(DATASET ENTRIES)

(** ** The extractors of [CollectWindowsEventLogs] *)

(** The loop [for i := uint16(0); i < record.NumStrings; i++], by the
    number [n] of iterations left; [acc] is [event.Strings]. *)
Fixpoint strings_loop (n : nat) (buffer : list Z) (stringsPtr : Z)
    (acc : list string) : res (list string) :=
  match n with
  | O => Ok acc
  | S n' =>
      if stringsPtr >=? u32 (len buffer) then Ok acc
      else
        r <- text_field 32768 16384 buffer stringsPtr ;;
        let strEnd := snd r in
        let acc' := match fst r with
                    | Some str => acc ++ [str]
                    | None => acc
                    end in
        if u32 (strEnd + 2) >=? u32 (len buffer) then Ok acc'
        else strings_loop n' buffer (u32 (strEnd + 2)) acc'
  end.

Definition extract_strings (buffer : list Z) (offset NumStrings StringOffset : Z)
  : res (list string) :=
  if (0 <? NumStrings) && (0 <? StringOffset) then
    let stringsPtr := u32 (offset + StringOffset) in
    if stringsPtr <? u32 (len buffer)
    then strings_loop (Z.to_nat NumStrings) buffer stringsPtr []
    else Ok []
  else Ok [].

Definition extract_data (buffer : list Z) (offset DataLength DataOffset : Z)
  : res (list Z) :=
  if (0 <? DataLength) && (0 <? DataOffset) then
    let dataStart := u32 (offset + DataOffset) in
    if dataStart <? u32 (len buffer) then
      let dataEnd := u32 (dataStart + DataLength) in
      let dataEnd := if dataEnd >? u32 (len buffer)
                     then u32 (len buffer) else dataEnd in
      if dataEnd >? dataStart then slice buffer dataStart dataEnd
      else Ok []
    else Ok []
  else Ok [].
(** ** Saving a step, counting products *)

(** X15. [handleStepUpdate] sends nothing for a step without unsaved
    edits. After a successful save the step list has the same length, every
    step with the saved id is replaced by the step the server answered and
    every other step is untouched; the edits of the saved step are gone, so
    the editor shows the cart the server answered, and the unsaved edits of
    the other steps are kept. *)
Theorem handleStepUpdate_saved (stepId : string) (responseStep : Steps.ScenarioStep)
    (steps : list Steps.ScenarioStep) (st : CartEditor.State) :
  (handleStepUpdate stepId responseStep steps st = None ↔
   CartEditor.stepData st !! stepId = None) ∧
  (∀ steps' st',
     handleStepUpdate stepId responseStep steps st = Some (steps', st') →
     length steps' = length steps ∧
     (∀ i s, steps !! i = Some s →
        steps' !! i = Some (if bool_decide (Steps.step_id s = stepId)
                            then responseStep else s)) ∧
     (Steps.step_id responseStep = stepId →
        Steps.step_id <$> steps' = Steps.step_id <$> steps ∧
        CartEditor.getEditingCart responseStep st'
          = default [] (Steps.ground_truth_cart responseStep)) ∧
     CartEditor.editingStep st' = None ∧
     CartEditor.editedCart stepId st' = None ∧
     (∀ other, other ≠ stepId →
        CartEditor.stepData st' !! other = CartEditor.stepData st !! other)).
Proof.
  unfold handleStepUpdate. split.
  - by destruct (CartEditor.stepData st !! stepId).
  - intros steps' st'. destruct (CartEditor.stepData st !! stepId); [|done].
    intros [= <- <-]. split; [apply length_fmap|]. split; [|split; [|split; [|split]]].
    + intros i s Hs. by rewrite list_lookup_fmap, Hs.
    + intros Hid. split.
      * rewrite <- list_fmap_compose. apply list_fmap_ext.
        intros i s _. simpl. case_bool_decide; congruence.
      * unfold CartEditor.getEditingCart, CartEditor.editedCart. simpl.
        by rewrite Hid, lookup_delete_eq.
    + done.
    + unfold CartEditor.editedCart. simpl. by rewrite lookup_delete_eq.
    + intros other Hne. simpl. by rewrite lookup_delete_ne.
Qed.

Section ProductCount.

Lemma addProductIds_spec (items : list CartItem) (ids : JSSet.t) :
  NoDup ids →
  NoDup (foldl addProductId ids items) ∧
  ∀ x, x ∈ foldl addProductId ids items ↔
       x ∈ ids ∨ (x ≠ "" ∧ x ∈ product_id <$> items).
Proof.
  revert ids. induction items as [|item items IH]; intros ids Hnd; simpl.
  - split; [done|]. intros x. split; [by left|].
    intros [? | [_ ?%not_elem_of_nil]]; done.
  - assert (Hnd' : NoDup (addProductId ids item)).
    { unfold addProductId. destruct (negb _); [by apply JSSet_add_NoDup | done]. }
    destruct (IH _ Hnd') as [Hres Hmem]. split; [done|].
    intros x. rewrite Hmem, elem_of_cons.
    unfold addProductId, JSSet.add, JSSet.has.
    case_bool_decide as Hempty; simpl.
    + split; [intros [? | [? ?]]; auto | intros [? | [Hx [-> | ?]]]; auto].
      by destruct Hx.
    + case_bool_decide as Hin; simpl.
      * split; [intros [? | [? ?]]; auto|].
        intros [? | [? [-> | ?]]]; auto.
      * rewrite elem_of_app, list_elem_of_singleton.
        split; [intros [[? | ->] | [? ?]]; auto|].
        intros [? | [? [-> | ?]]]; auto.
Qed.

End ProductCount.

Lemma uniqueProductIds_flat (steps : list Steps.ScenarioStep) (ids : JSSet.t) :
  foldl (fun ids step => foldl addProductId ids (default [] (Steps.ground_truth_cart step)))
        ids steps
  = foldl addProductId ids (allGroundTruthItems steps).
Proof.
  unfold allGroundTruthItems. revert ids.
  induction steps as [|s steps IH]; intros ids; simpl; [done|].
  by rewrite foldl_app, IH.
Qed.

(** X16. The product count on a scenario card is the number of distinct
    non-empty product ids among the ground-truth items of all its steps:
    items without a product id and repeated products are not counted, so the
    count never exceeds the number of items. *)
Theorem uniqueProductCount_distinct (steps : list Steps.ScenarioStep) :
  NoDup (uniqueProductIds steps) ∧
  (∀ x, x ∈ uniqueProductIds steps ↔
        x ≠ "" ∧ x ∈ product_id <$> allGroundTruthItems steps) ∧
  uniqueProductCount steps
    = size (list_to_set (C := gset string)
              (filter (fun x => x ≠ "") (product_id <$> allGroundTruthItems steps))) ∧
  (uniqueProductCount steps ≤ length (allGroundTruthItems steps))%nat.
Proof.
  unfold uniqueProductCount, uniqueProductIds. rewrite uniqueProductIds_flat.
  destruct (addProductIds_spec (allGroundTruthItems steps) JSSet.empty) as [Hnd Hmem];
    [constructor|].
  assert (Hmem' : ∀ x, x ∈ foldl addProductId JSSet.empty (allGroundTruthItems steps) ↔
                       x ≠ "" ∧ x ∈ product_id <$> allGroundTruthItems steps).
  { intros x. rewrite Hmem. split; [intros [?%not_elem_of_nil | ?]; done | by right]. }
  split; [done|]. split; [done|]. split.
  - unfold JSSet.size. rewrite <- (size_list_to_set (C := gset string)) by done.
    f_equal. apply set_eq. intros x.
    rewrite !elem_of_list_to_set, Hmem', list_elem_of_filter. done.
  - unfold JSSet.size.
    rewrite <- (length_fmap product_id (allGroundTruthItems steps)).
    apply submseteq_length, NoDup_submseteq; [done|].
    intros x Hx. by apply Hmem'.
Qed.

(** ** The dashboard *)

Section DashboardFacts.
Import Dashboard.

Lemma accumulated_app (m : string) (o : option AggregatedModelMetrics)
    (l1 l2 : list ModelSummary) :
  accumulated m o (l1 ++ l2) = accumulated m (accumulated m o l1) l2.
Proof. unfold accumulated. apply foldl_app. Qed.

Lemma addSummary_fold_lookup (entries : list (string * ModelSummary))
    (ms : gmap string AggregatedModelMetrics) (m : string) :
  m ∉ IEEE.objectPrototypeNames →
  foldl addSummary ms entries !! m
    = accumulated m (ms !! m)
        (List.filter (fun e => bool_decide (e.1 = m)) entries).*2.
Proof.
  intros Hm. revert ms.
  induction entries as [|[k s] entries IH]; intros ms; simpl; [done|].
  rewrite IH. unfold addSummary at 1. simpl.
  destruct (decide (k = m)) as [-> | Hk].
  - rewrite (bool_decide_eq_false_2 _ Hm), bool_decide_eq_true_2 by done.
    simpl. by rewrite lookup_insert_eq.
  - rewrite (bool_decide_eq_false_2 (k = m)) by done.
    case_bool_decide; [done|]. by rewrite lookup_insert_ne.
Qed.

Lemma addSummary_fold_inherited (entries : list (string * ModelSummary))
    (ms : gmap string AggregatedModelMetrics) (m : string) :
  m ∈ IEEE.objectPrototypeNames → foldl addSummary ms entries !! m = ms !! m.
Proof.
  intros Hm. revert ms.
  induction entries as [|[k s] entries IH]; intros ms; simpl; [done|].
  rewrite IH. unfold addSummary. simpl.
  case_bool_decide as Hk; [done|]. rewrite lookup_insert_ne; [done|].
  by intros ->.
Qed.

(End DATASET ENTRIES)

#### ASSIGNED TASK:
Write out only the lines from the very start of the entries above to the line that includes "the editor shows", both ends included, each one unchanged.

#### WRITTEN ANSWER:
(** ** The extractors of [CollectWindowsEventLogs] *)

(** The loop [for i := uint16(0); i < record.NumStrings; i++], by the
    number [n] of iterations left; [acc] is [event.Strings]. *)
Fixpoint strings_loop (n : nat) (buffer : list Z) (stringsPtr : Z)
    (acc : list string) : res (list string) :=
  match n with
  | O => Ok acc
  | S n' =>
      if stringsPtr >=? u32 (len buffer) then Ok acc
      else
        r <- text_field 32768 16384 buffer stringsPtr ;;
        let strEnd := snd r in
        let acc' := match fst r with
                    | Some str => acc ++ [str]
                    | None => acc
                    end in
        if u32 (strEnd + 2) >=? u32 (len buffer) then Ok acc'
        else strings_loop n' buffer (u32 (strEnd + 2)) acc'
  end.

Definition extract_strings (buffer : list Z) (offset NumStrings StringOffset : Z)
  : res (list string) :=
  if (0 <? NumStrings) && (0 <? StringOffset) then
    let stringsPtr := u32 (offset + StringOffset) in
    if stringsPtr <? u32 (len buffer)
    then strings_loop (Z.to_nat NumStrings) buffer stringsPtr []
    else Ok []
  else Ok [].

Definition extract_data (buffer : list Z) (offset DataLength DataOffset : Z)
  : res (list Z) :=
  if (0 <? DataLength) && (0 <? DataOffset) then
    let dataStart := u32 (offset + DataOffset) in
    if dataStart <? u32 (len buffer) then
      let dataEnd := u32 (dataStart + DataLength) in
      let dataEnd := if dataEnd >? u32 (len buffer)
                     then u32 (len buffer) else dataEnd in
      if dataEnd >? dataStart then slice buffer dataStart dataEnd
      else Ok []
    else Ok []
  else Ok [].
(** ** Saving a step, counting products *)

(** X15. [handleStepUpdate] sends nothing for a step without unsaved
    edits. After a successful save the step list has the same length, every
    step with the saved id is replaced by the step the server answered and
    every other step is untouched; the edits of the saved step are gone, so
    the editor shows the cart the server answered, and the unsaved edits of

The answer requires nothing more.